Shirley Jackson opened The Haunting of Hill House with a paragraph that hasn't loosened its grip in sixty-seven years. "No live organism can continue for long to exist sanely under conditions of absolute reality; even larks and katydids are supposed, by some, to dream." Then she introduced the house. Not the people. Not the plot. The house. Hill House, not sane, standing against its hills, holding darkness within.
I've read that paragraph probably forty times. What gets me isn't the language, though the language is good. It's the order of operations. Jackson gave the house consciousness before she gave any human character a name. She established that the building had an interior life, that it was capable of something like intention, before the first car pulled up the drive. By the time Eleanor Vance arrives and begins her slow unraveling, we already know the house is a participant in whatever happens next. We've been told this on the first page, plainly, with no ambiguity at all.
That's a structural choice, not a stylistic one. And it tells you almost everything you need to know about how gothic fiction works at the sentence level. The setting isn't where the story happens. The setting is half the story.
Jackson understood, and the best gothic fiction writers since her have understood, that the building does half the work. The estate, the manor, the crumbling house on the hill. These aren't backdrops. They're antagonists. When the setting is doing its job in gothic fiction, you don't need a villain in the traditional sense. You need a place that won't let the protagonist leave, or won't let them stay sane, or both.
The dead don't need to be supernatural to haunt a room
Daphne du Maurier published Rebecca in 1938, and there's not a single ghost in it. No supernatural element at all. Just a dead woman whose presence saturates every room of a country estate called Manderley, because every curtain and cushion and dinner menu was chosen by her, and every servant still answers to her memory.
The narrator of Rebecca doesn't even get a first name. She's the second Mrs. de Winter, always defined in relation to the woman who came before her. Du Maurier built the entire novel on this feeling of being an intruder in someone else's house, someone else's life, someone else's marriage. Mrs. Danvers, the housekeeper, preserves Rebecca's bedroom like a shrine. The narrator opens a drawer and finds Rebecca's handkerchief. She sits in Rebecca's chair without realizing it. The dread isn't that Rebecca might come back from the dead. The dread is that she never left.
"Last night I dreamt I went to Manderley again." That opening line works because the narrator is still haunted years later, still dreaming about a house that belonged to another woman. Du Maurier proved something that matters for anyone trying to write gothic fiction: you don't need the supernatural to create hauntedness. You just need a place so thoroughly inhabited by someone's absence that every room feels like a confrontation.
Gothic fiction doesn't need England. It needs colonial rot.
For a long time, gothic fiction meant English manors. Wuthering Heights on the moors. Thornfield Hall in the rain. The genre felt geographically fixed, as if dread required a specific climate and a specific architecture. Silvia Moreno-Garcia's Mexican Gothic, published in 2020, pulled that assumption apart.

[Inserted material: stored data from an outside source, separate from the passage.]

(* ===== verification/PruningSound.v ===== *)
(** Pruning: what an explored state says of its registers and stack slots, of
    their values and of their kinds, holds of every machine state the current one
    describes. *)
From Stdlib Require Import ZArith Lia Bool.
From stdpp Require Import base list gmap.
From S2P Require Import Prelude Bits Tnum Bounds RegState Insn Interp Env AluStep CondJmp CondJmpSound StackSound Pruning.

Local Open Scope Z_scope.
Local Open Scope kint_scope.

(** ** Registers *)

(** The continuation of the explored state looked at the register, and at its
    value when it is a scalar. *)
Definition is_read (r : bpf_reg_state) : Prop := live r .& REG_LIVE_READ <> 0.
Definition needed (ro rc : bpf_reg_state) : Prop :=
  is_read ro /\ (type_ ro = SCALAR_VALUE -> precise ro = true \/ precise rc = true).

(** What the verifier keeps of a register: the views have their C types and
    agree about the sign, and a pointer that may be NULL has no variable
    offset. *)
Definition reg_wf (r : bpf_reg_state) : Prop :=
  type_ r <> NOT_INIT -> reg_ok r /\ reg_sync r /\
  (type_ r = PTR_TO_MAP_VALUE_OR_NULL -> var_off r = tnum_const 0 /\ b64 r = mk_bounds 0 0 0 0 /\ b32 r = mk_bounds 0 0 0 0).

Lemma same_to_id_spec a b : same_to_id a b = true -> type_ a = type_ b /\ raw a = raw b /\ off a = off b.
Proof. unfold same_to_id; rewrite !andb_true_iff, type_eqb_true, !Z.eqb_eq; tauto. Qed.

Lemma tnum_eta a b : value a = value b -> mask a = mask b -> a = b.
Proof. destruct a, b; cbn; congruence. Qed.

Lemma same_to_parent_spec a b : same_to_parent a b = true ->
  type_ a = type_ b /\ off a = off b /\ var_off a = var_off b /\ b64 a = b64 b /\ b32 a = b32 b /\ id a = id b /\ raw a = raw b.
Proof.
  unfold same_to_parent, b64, b32; rewrite !andb_true_iff, !Z.eqb_eq; intros H.
  assert (S : same_to_id a b = true) by tauto; apply same_to_id_spec in S as (T & R & O).
  repeat split; try tauto; [apply tnum_eta; tauto| |]; f_equal; tauto.
Qed.

Lemma within_mem ro rc v : range_within ro rc && tnum_in (var_off ro) (var_off rc) = true -> reg_ok ro -> reg_ok rc -> reg_mem rc v -> reg_mem ro v.
Proof.
  unfold range_within; rewrite !andb_true_iff, !Z.geb_leb, !Z.leb_le; intros [W T] (To & _) (Tc & _) (M & B & B').
  unfold reg_mem, bnd_in, b64, b32 in *; cbn in *; split; [|lia].
  revert M; apply tnum_in_spec; assumption.
Qed.

Lemma within_inv ro rc v : range_within ro rc && tnum_in (var_off ro) (var_off rc) = true -> reg_wf ro -> type_ ro <> NOT_INIT -> reg_inv rc v -> reg_inv ro v.
Proof.
  intros H W N (O & M & _); destruct (W N) as (Oo & So & _); split; [exact Oo|split; [|exact So]].
  eapply within_mem; eassumption.
Qed.

(** The same kind of register with wider bounds. *)
Lemma within_sim ro rc b x : range_within ro rc && tnum_in (var_off ro) (var_off rc) = true -> reg_wf ro -> type_ ro <> NOT_INIT ->
  type_ rc = type_ ro -> (type_ ro <> SCALAR_VALUE -> off rc = off ro) -> reg_sim rc b x -> reg_sim ro b x.
Proof.
  intros H W N T O [U S]; split; [exact U|]; rewrite T in S.
  pose proof (fun v => within_inv ro rc v H W N) as I.
  destruct (type_ ro); trivial; try (apply I; exact S);
    (rewrite <- O by discriminate; destruct S as (Ho & v & Hv & E); split; [exact Ho|exists v; split; [apply I; exact Hv|exact E]]).
Qed.

(** The case of packet pointers. *)
Definition regsafe_pkt (ro rc : bpf_reg_state) (m : idmap) : bool * idmap :=
  if negb (type_eqb (type_ rc) (type_ ro)) then (false, m)
  else if u16 (raw ro) >? u16 (raw rc) then (false, m)
  else if negb (off ro =? off rc) then (false, m)
  else
    let '(b, m) := if negb (id ro =? 0) then check_ids (id ro) (id rc) m else (true, m) in
    if negb b then (false, m) else (range_within ro rc && tnum_in (var_off ro) (var_off rc), m).

Lemma regsafe_pkt_spec ro rc m m' : regsafe_pkt ro rc m = (true, m') ->
  type_ rc = type_ ro /\ u16 (raw ro) <= u16 (raw rc) /\ off ro = off rc /\ range_within ro rc && tnum_in (var_off ro) (var_off rc) = true /\
  (if negb (id ro =? 0) then check_ids (id ro) (id rc) m else (true, m)) = (true, m').
Proof.
  unfold regsafe_pkt; intros R; destruct (type_eqb (type_ rc) (type_ ro)) eqn:T; [|discriminate]; apply type_eqb_true in T; cbn [negb] in R.
  destruct (Z.gtb_spec (u16 (raw ro)) (u16 (raw rc))) as [|Q]; [discriminate|]; destruct (Z.eqb_spec (off ro) (off rc)) as [O|]; [|discriminate]; cbn [negb] in R.
  destruct (if negb (id ro =? 0) then _ else _) as [[|] m1]; cbn [negb] in R; [|discriminate].
  injection R as -> ->; auto.
Qed.

Lemma pkt_safe ro rc (m m' : idmap) b x : regsafe_pkt ro rc m = (true, m') -> reg_wf ro -> type_ ro <> NOT_INIT -> reg_sim rc b x -> reg_sim ro b x.
Proof. intros R W N S; apply regsafe_pkt_spec in R as (T & _ & O & R & _); apply (within_sim ro rc); trivial; congruence. Qed.

(** [regsafe] accepts only registers that are described by the explored one. *)
Lemma regsafe_sound env ro rc m m' b x : regsafe env ro rc m = (true, m') -> needed ro rc -> reg_wf ro -> reg_wf rc ->
  reg_sim rc b x -> reg_sim ro b x.
Proof.
  intros R [L P] Wo Wc S; unfold regsafe in R; rewrite (proj2 (Z.eqb_neq _ _) L) in R.
  assert (EQ : same_to_parent ro rc = true -> reg_sim ro b x).
  { intros E; apply same_to_parent_spec in E as (T & O & V & B & B' & _ & _); eapply reg_sim_ext; [..|exact S]; assumption. }
  destruct (type_eqb (type_ ro) PTR_TO_STACK) eqn:TS.
  { apply (f_equal fst) in R; cbn [fst] in R; apply andb_prop in R; exact (EQ (proj1 R)). }
  destruct (same_to_parent ro rc); [exact (EQ eq_refl)|].
  destruct (type_eqb (type_ ro) NOT_INIT) eqn:TN.
  { apply type_eqb_true in TN; split; [apply S|rewrite TN; trivial]. }
  destruct (type_eqb (type_ rc) NOT_INIT) eqn:TC; [discriminate|].
  assert (No : type_ ro <> NOT_INIT) by (intros E; rewrite E in TN; discriminate).
  assert (Nc : type_ rc <> NOT_INIT) by (intros E; rewrite E in TC; discriminate).
  destruct (type_ ro) eqn:To; try discriminate.
  - destruct (explore_alu_limits env); [discriminate|]; destruct (type_eqb (type_ rc) SCALAR_VALUE) eqn:Tc; [|discriminate].
    apply type_eqb_true in Tc; destruct (negb (precise ro) && negb (precise rc)) eqn:Q.
    { destruct (P eq_refl) as [E|E]; rewrite E in Q; [|rewrite andb_false_r in Q]; discriminate. }
    injection R as R _; apply (within_sim ro rc); trivial; congruence.
  - injection R as R _; apply andb_true_iff in R as [E R]; apply same_to_id_spec in E as (T & _ & O).
    apply (within_sim ro rc); trivial; congruence.
  - destruct (type_eqb (type_ rc) PTR_TO_MAP_VALUE_OR_NULL) eqn:Tc; [|discriminate]; apply type_eqb_true in Tc.
    destruct (same_to_id ro rc) eqn:E; [|discriminate]; apply same_to_id_spec in E as (T & _ & O).
    destruct (Wo ltac:(congruence)) as (_ & _ & Zo); destruct (Wc Nc) as (_ & _ & Zc).
    destruct (Zo To) as (V1 & B1 & C1); destruct (Zc Tc) as (V2 & B2 & C2).
    eapply reg_sim_ext; [..|exact S]; congruence.
  - rewrite <- To in R; eapply pkt_safe; [exact R|trivial; congruence..].
  - rewrite <- To in R; eapply pkt_safe; [exact R|trivial; congruence..].
Qed.

(** ** Kinds *)

(** What a pointer refers to besides its address: the frame of a stack pointer,
    and otherwise the field behind the type (the map, the size of the memory,
    the BTF id).  For packet pointers that field is the range. *)
Definition object (r : bpf_reg_state) : Z :=
  match type_ r with
  | PTR_TO_STACK => frameno r
  | SCALAR_VALUE | PTR_TO_PACKET | PTR_TO_PACKET_META => 0
  | _ => raw r
  end.

Definition is_pkt (t : bpf_reg_type) : bool := type_eqb t PTR_TO_PACKET || type_eqb t PTR_TO_PACKET_META.

(** The kind of a register under any reading of the types: [obj t k b] says that
    at [b] there is an object of type [t] and identity [k] ([obj SCALAR_VALUE]
    says that the register is a number), [room t] is how many bytes a pointer
    of type [t] may reach from its base. *)
Record reg_kind (obj : bpf_reg_type -> Z -> Z -> Prop) (room : bpf_reg_type -> Z) (r : bpf_reg_state) (b x : Z) : Prop := mk_kind {
  rk_object : type_ r <> NOT_INIT -> obj (type_ r) (object r) b;
  rk_range : is_pkt (type_ r) = true -> 0 < u16 (raw r) -> u64 (x - b - off r) + u16 (raw r) <= room (type_ r)
}.

Lemma kind_same obj room ro rc b x : type_ rc = type_ ro -> object rc = object ro -> (is_pkt (type_ ro) = true -> off rc = off ro /\ u16 (raw ro) <= u16 (raw rc)) ->
  reg_kind obj room rc b x -> reg_kind obj room ro b x.
Proof.
  intros T O P [K R]; rewrite T in *; split; [rewrite <- O; exact K|].
  intros Q L; destruct (P Q) as [Eo Lr]; specialize (R Q ltac:(lia)); rewrite Eo in R; lia.
Qed.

High Place is a crumbling English-style mansion built in the Mexican countryside by a family of English colonizers who made their money from a silver mine. The house is rotting from the inside. There's a fungal infection in the walls that spreads into the people who live there, blurring the line between the building and the bodies inside it. Moreno-Garcia took the genre's obsession with old houses and old families and made the subtext explicit: the rot in the gothic house was always colonial. It was always about wealth extracted from land and people, about families who built something grand on top of something stolen, and then couldn't understand why the foundation kept crumbling.
Her protagonist, Noemi, is a socialite from Mexico City who arrives at High Place wearing red lipstick and cocktail dresses. She's not the typical gothic heroine, not pale and trembling and prone to fainting. She's annoyed. She doesn't want to be in this house. And that friction between Noemi's modernity and the house's decaying old-world insistence on keeping her trapped is where the novel gets its energy. Moreno-Garcia understood that you can move the gothic anywhere, as long as you bring the essential ingredients: a place that has absorbed too much history, a family that has held power too long, and a newcomer who starts to realize the walls are closing in.